[发明专利]一种基于单链DNA构建R-loop高通量测序文库的方法

权利要求书

1.一种基于单链DNA构建R-loop高通量测序文库的方法，其特征在于按照以下步骤进行：

(1)进行基因组DNA片段化处理及纯化；

(2)在步骤(1)后直接加入复合物[S9.6]/Protein A，实现DNA/RNA杂合链的捕获；

(3)在步骤(2)后直接加入酶和缓冲液组分，实现末端修饰；

(4)在步骤(3)后直接进行变性，变性条件为95℃下10min，变性后立即置冰上；

(5)在步骤(4)后直接加入3'接头、酶和缓冲液，实现3'接头连接；

(6)在步骤(5)后直接加入5'接头、酶和缓冲液，实现5'接头连接；

(7)在步骤(6)后直接加入扩增体系，进行文库的放大；

(8)在步骤(7)后直接加入磁珠对扩增后的文库进行纯化，纯化后的产物即为上机文库。

2.根据权利要求1所述的一种基于单链DNA构建R-loop高通量测序文库的方法，其特征在于所述的片段化方式包括物理法，如超声和酶法，基因组DNA片段化成200-500bp，片段化的DNA加入磁珠进行纯化。

3.根据权利要求1所述的一种基于单链DNA构建R-loop高通量测序文库的方法，其特征在于所述的DNA来源包括人类的全血、新鲜组织、石蜡包埋组织(FFPE)、口腔脱落细胞、细胞系、粪便、尿液、外泌体以及其它体液，同时可用于其它动物物种、植物、细菌以及病毒。

4.根据权利要求1所述的一种基于单链DNA构建R-loop高通量测序文库的方法，其特征在于所述的缓冲液包括：5～500mM Tris-HCl(pH7.0～9.0)、5～500mM NaCl、1～100mMEDTA。

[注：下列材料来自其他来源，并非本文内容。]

(** The timestamps are close enough to the clock for 16 bits: an accepted
    update is less than 2^15 slots away from the clock, or, before the clock
    is set, from the slots of the other inputs. *)
Definition near (d : FastDiv) (s : sclock) (o : op) : Prop :=
  match o with
  | Update i ts =>
      s_slots s !! i = Some (s_cur s) ->
      match s_cur s with
      | Some c => - 2 ^ 15 <= slot d ts - c < 2 ^ 15
      | None => Forall (fun t => match t with
                                 | Some t => Z.abs (slot d ts - t) < 2 ^ 15
                                 | None => True
                                 end) (s_slots s)
      end
  | _ => True
  end.

Fixpoint near_run (d : FastDiv) (s : sclock) (os : list op) : Prop :=
  match os with
  | [] => True
  | o :: os =>
      near d s o /\
      match step_spec (E := unit) d s o with
      | Ok (_, s') => near_run d s' os
      | _ => True
      end
  end.

Definition s_init : sclock := mkSClock [] None.

(** ** Minima *)

Definition is_min (m : Z) (l : list Z) : Prop := m ∈ l /\ Forall (Z.le m) l.

Lemma is_min_unique m m' l : is_min m l -> is_min m' l -> m = m'.
Proof.
  intros [H1 H2] [H3 H4].
  pose proof (proj1 (Forall_forall _ _) H2 _ H3). pose proof (proj1 (Forall_forall _ _) H4 _ H1). lia.
Qed.

Lemma list_min_spec x l : is_min (list_min x l) (x :: l).
Proof.
  unfold list_min. revert x. induction l as [|y l IH]; intros x; simpl.
  - split; [set_solver|repeat constructor; lia].
  - destruct (IH (Z.min x y)) as [H1 H2]. inversion H2; subst. split.
    + apply elem_of_cons in H1 as [->|H1]; [|set_solver].
      destruct (Z.min_spec x y) as [[_ ->]|[_ ->]]; set_solver.
    + repeat constructor; [lia|lia|]. done.
Qed.

(** Translating every element translates the minimum. *)
Lemma is_min_shift m b l : is_min m l -> is_min (m - b) ((fun t => t - b) <$> l).
Proof.
  intros [H1 H2]. split.
  - apply list_elem_of_fmap. by exists m.
  - apply Forall_fmap. eapply Forall_impl; [done|]. simpl. lia.
Qed.

Lemma list_min_shift x b l : list_min (x - b) ((fun t => t - b) <$> l) = list_min x l - b.
Proof.
  eapply is_min_unique; [apply list_min_spec|].
  apply (is_min_shift (list_min x l) b (x :: l)), list_min_spec.
Qed.

(** ** The ring *)

Lemma signed_delta_wrap a b :
  - 2 ^ 15 <= a - b < 2 ^ 15 -> signed_delta_u16 (wrap 16 a) (wrap 16 b) = a - b.
Proof.
  intros H. unfold signed_delta_u16, wrapping_sub. autorewrite with wrapdb.
  by apply as_signed_wrap.
Qed.
Lemma mem_inv_weaken m l c c' : mem_inv m l c -> (c <= c')%nat -> mem_inv m l c'.
Proof. intros [Hel Hda Hfit Hst] Hc. split; try done. intros k x Hk Hck. apply Hst; [done|lia]. Qed.

Lemma mem_inv_shared m l c s : mem_inv m l c -> mem_inv (set_shared m s) l c.
Proof. intros [Hel Hda Hfit Hst]. by split. Qed.

(** The cached positions are positions in the committed part of the log. *)
Lemma heads_committed g h s :
  inv_at g h s ->
  (je h <= consumed g (rs s) /\ jb h <= consumed g (rs s)
   /\ cb h <= consumed g (rs s) /\ consumed g (rs s) <= length (com g))%nat.
Proof.
  intros [_ _ Hr Hs]. pose proof (consumed_le _ _ _ Hr). destruct Hs. lia.
Qed.

Lemma take_all_com g k : (k <= length (com g))%nat -> take k (all g) = take k (com g).
Proof. intros. unfold all. by rewrite take_app_le. Qed.

Lemma inv_load_elem_head g h m q rq rs :
  inv_at g h (mkSys m q WIdle rq rs) ->
  inv_at g (mkHeads (ce h) (jb h) (ce h) (cb h)) (mkSys m (load_elem_head q m) WLoaded rq rs).
Proof.
  intros [Hm Hw Hr Hs]. simpl in *. split; simpl; [done| |done|].
  - destruct Hw, Hs. split; simpl; try done. lia.
  - destruct Hs. split; simpl; try done. lia.
Qed.

Lemma inv_start_write p g h m q wb rq rs :
  inv_at g h (mkSys m q WLoaded rq rs) ->
  start_write_checks (E := EqError) p (load_buf_head q m) = Ok wb ->
  inv_at g (mkHeads (je h) (cb h) (ce h) (cb h)) (mkSys m (w_q wb) (WBatch wb) rq rs).
Proof.
  intros Hi Hst. pose proof (heads_committed _ _ _ Hi) as Hh. destruct Hi as [Hm Hw Hr Hs].
  unfold start_write_checks in Hst. inv_res. subst wb. simpl in *.
  pose proof N_bounds. split; simpl; [done| |done|].
  - destruct Hw as [He Hbm Heh Hbh Her Hbr [Hp [Het Hbt]]], Hs. split; simpl; try done.
    + assert (pos N (take (jb h) (all g)) <= pos N (take (cb h) (all g))); [|lia].
      apply pos_take_mono; lia.
    + unfold all. rewrite Hp, app_nil_r. done.
  - destruct Hs. split; simpl; try done. lia.
Qed.

Lemma inv_write p g h m q wb bs m' wb' rq rs :
  inv_at g h (mkSys m q (WBatch wb) rq rs) -> write_elem p m wb bs = Ok (m', wb') ->
  inv_at (log_step g (Wrote bs)) h (mkSys m' q (WBatch wb') rq rs).
Proof.
  intros Hi Hwr. pose proof (heads_committed _ _ _ Hi) as Hh.
  unfold write_elem in Hwr. inv_res. destruct a0 as [[start m1] b1]. injection Hwr as <- <-.
  pose proof (write_overflow p g h _ wb _ _ Hi Ha0) as Hlen.
  rewrite (write_eq p g h (mkSys m q (WBatch wb) rq rs) wb) in Ha0 by (done || lia).
  fold (len bs) in *. simpl in Ha0.
  destruct (Z.ltb_spec (N - 1) (align8 (len bs))); [done|].
  destruct (Z.leb_spec n (Z.of_nat (length (all g)) - Z.of_nat (je h))); [done|].
  change (nxt N (pos N (all g)) (align8 (len bs))) with (place N (pos N (all g)) bs) in Ha0.
  change (place N (pos N (all g)) bs + align8 (len bs)) with (after N (pos N (all g)) bs) in Ha0.
  destruct (Z.ltb_spec N (after N (pos N (all g)) bs - pos N (take (jb h) (all g)))); [done|].
  injection Ha0 as <- <- <-. destruct Hi as [Hm Hw Hr Hs]. simpl in *.
  assert (all (log_step g (Wrote bs)) = all g ++ [bs]) as Hall by (unfold all; simpl; apply app_assoc).
  simpl in Hall.
  assert (forall k, (k <= length (com g))%nat -> take k (all g ++ [bs]) = take k (all g)) as Htk.
  { intros k Hk. apply take_app_le. rewrite len_all. lia. }
  split; simpl; rewrite ?Hall.
  - change (consumed _ rs) with (consumed g rs).
    apply mem_inv_write with (je := je h) (jb := jb h); try (done || lia). rewrite len_all. lia.
  - destruct Hw as [He Hbm Heh Hbh Her Hbr (Hq & Htl & _)].
    split; simpl; rewrite ?Hall, ?Htk by lia; try done.
    + rewrite length_app. simpl. lia.
    + rewrite pos_snoc. lia.
    + split_and!; [done|done|]. split; [rewrite length_app, Nat.add_1_r; done|].
      by rewrite pos_snoc.
  - destruct Hr. by split.
  - destruct Hs. split; simpl; rewrite ?Hall, ?Htk by lia; done.
Qed.

Lemma inv_drop_write g h m q wb rq rs :
  inv_at g h (mkSys m q (WBatch wb) rq rs) ->
  inv_at (log_step g WriteDrop) h (mkSys m (w_q wb) WIdle rq rs).
Proof.
  intros Hi. pose proof (heads_committed _ _ _ Hi) as Hh. destruct Hi as [Hm Hw Hr Hs]. simpl in *.
  assert (all (log_step g WriteDrop) = com g) as Hall by (unfold all; apply app_nil_r).
  simpl in Hall. pose proof N_bounds.
  split; simpl; rewrite ?Hall.
  - change (consumed _ rs) with (consumed g rs). by apply mem_inv_prefix in Hm.
  - destruct Hw as [He Hbm Heh Hbh Her Hbr (Hq & Htl & _)]. rewrite Hq.
    rewrite take_all_com in Hbh, Hbr by lia.
    split; simpl; rewrite ?Hall; try done.
    + rewrite len_all in Her. lia.
    + pose proof (pos_mono N (com g) (pend g) ltac:(lia)). unfold all in Hbr. lia.
  - destruct Hr. by split.
  - destruct Hs as [? ? Hsb]. rewrite take_all_com in Hsb by lia.
    split; simpl; rewrite ?Hall; done.
Qed.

5.根据权利要求1所述的一种基于单链DNA构建R-loop高通量测序文库的方法，其特征在于所述的步骤(5)中的3'接头包含连接引物和固定引物，连接引物为测序引物，连接引物碱基需修饰，所述的碱基修饰包括甲基化修饰、氨基化修饰、磷酸化修饰、硫代修饰、C3Spacer修饰；固定引物5'端为测序引物序列，3'端为序列特异性引物序列，固定引物序列碱基需修饰，修饰包括甲基化修饰、氨基化修饰、磷酸化修饰、硫代修饰、C3 Spacer修饰，所述的序列特异性引物序列包括基因特异性引物、随机引物，如NNNNNN，N＝A或C或G或T，多聚物寡核酸，如oligo dT，其中基因特异性引物长度为15-60bp，随机引物长度为3-20bp，多聚物寡核酸长度为10-60bp。

6.根据权利要求1所述的一种基于单链DNA构建R-loop高通量测序文库的方法，其特征在于所述的步骤(6)中的5'接头包含连接引物和固定引物，连接引物为测序引物，固定引物5'端为测序引物序列，3'端为序列特异性引物序列，序列特异性引物序列包括基因特异性引物、随机引物，如NNNNNN，N＝A或C或G或T，多聚物寡核酸，如oligod，基因特异性引物长度为15-60bp，随机引物长度为3-20bp，多聚物寡核酸长度为10-60bp，固定引物序列碱基需修饰，修饰包括甲基化修饰、氨基化修饰、磷酸化修饰、硫代修饰、C3 Spacer修饰。

7.根据权利要求1所述的一种基于单链DNA构建R-loop高通量测序文库的方法，其特征在于所述的上机文库适用于Roche、Illumina、ThermoFisher、Pacific Biosciences、华大基因、Oxford Nanopore Technologies、华因康、瀚海基因高通量测序平台。